季致宇手中拿着很显眼的戒指盒子,可等他看到阮青棠时,却慌忙将那戒指盒子塞进了自己口袋。
随后他走过来,像什么也没发生般,关切扶着阮青棠:“你脸色怎么这么苍白,哪里不舒服?”
阮青棠抬眼看向这个自己曾经最爱的男人,他眼里还着熟悉的关心,可她不知道,这关心到底代表什么?
是愧疚还是爱?
“要是我死了,你真的还会心疼吗?”
阮青棠话落,季致宇立刻蹙眉,不赞同道:“别说气话,快跟我回去。”
“一家人有什么结是打不开的?”
阮青棠没有力气挣扎,一路被拉到了孙梦瑶病房外,两人刚一停下,就听里面孙梦瑶在说——
“妈,我和致宇的婚礼,青棠姐会来参加吗?”
第7章
阮青棠踉跄一步,嘭的撞进季致宇的怀抱。
她被针刺了挺直腰站稳,红着眼回头,死死盯着季致宇:“你带我来这,就是通知我,你要和孙梦瑶结婚了?”
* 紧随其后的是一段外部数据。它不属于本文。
(** ** The curve evaluator *)

(** C1. For every sample array [s] and coefficients [(a, b, c, d)],
    [cubic_poly] and [cubic_poly_derivative] return without error two arrays
    of the length of [s]; entry [i] of the first is
    [a + b*s_i + c*s_i^2 + d*s_i^3] and entry [i] of the second is
    [b + 2*c*s_i + 3*d*s_i^2]. *)
Theorem curve_evaluator_values (s : array) (a b c d : R) :
  exists z dz,
    cubic_poly s a b c d = Ok z /\
    cubic_poly_derivative s b c d = Ok dz /\
    length z = length s /\
    length dz = length s /\
    forall i, (i < length s)%nat ->
      item z i = a + b * item s i + c * item s i ^ 2 + d * item s i ^ 3 /\
      item dz i = b + 2 * c * item s i + 3 * d * item s i ^ 2.
Proof.
  exists (map (cubic a b c d) s), (map (cubic' b c d) s).
  split; [apply cubic_poly_map|].
  split; [apply cubic_poly_derivative_map|].
  rewrite !length_map. do 2 (split; [reflexivity|]).
  intros i Hi. rewrite !(item_map _ s i 0) by assumption.
  split; reflexivity.
Qed.

(** ** The tangent *)

(** C10. The tangent normalisation never divides by zero: on slope arrays of
    the length of [s] the tangent block returns, its norm array is the norm
    of [(1, dy/ds, dz/ds)] at every sample, and that norm is at least 1. *)
Theorem tangent_norm_at_least_one (s dYds dZds : array) :
  length dYds = length s -> length dZds = length s ->
  exists n t,
    unit_tangent s dYds dZds = Ok (n, t) /\
    length n = length s /\
    forall i, (i < length s)%nat ->
      item n i = norm (1, item dYds i, item dZds i) /\
      1 <= item n i /\
      item n i <> 0.
Proof.
  intros HY HZ.
  destruct (build_frame_samples s dYds dZds HY HZ) as (fr & Hfr & Hlen & Hs).
  exists (Tnorm fr), (T fr). split.
  - now apply build_frame_tangent.
  - split; [assumption|]. intros i Hi.
    destruct (Hs i Hi) as (Hn & _). rewrite Hn.
    pose proof (tangent_norm_at_ge_1 (item dYds i) (item dZds i)).
    split; [reflexivity|]. split; [assumption | lra].
Qed.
季致宇张嘴,刚要说话,就见病床上的孙梦瑶慌忙跑出来,挡在季致宇面前,可怜楚楚要求:“青棠姐,你别怪致宇哥,是我想要试试嫁人的感觉……”
“你能不能来参加我们的婚礼?就当是给我的生日礼物。”
“你放心,等我尝过婚礼的甜蜜滋味之后,我就再也不缠着致宇哥了,我知道致宇哥自始至终只爱你,我不会和你抢他的!”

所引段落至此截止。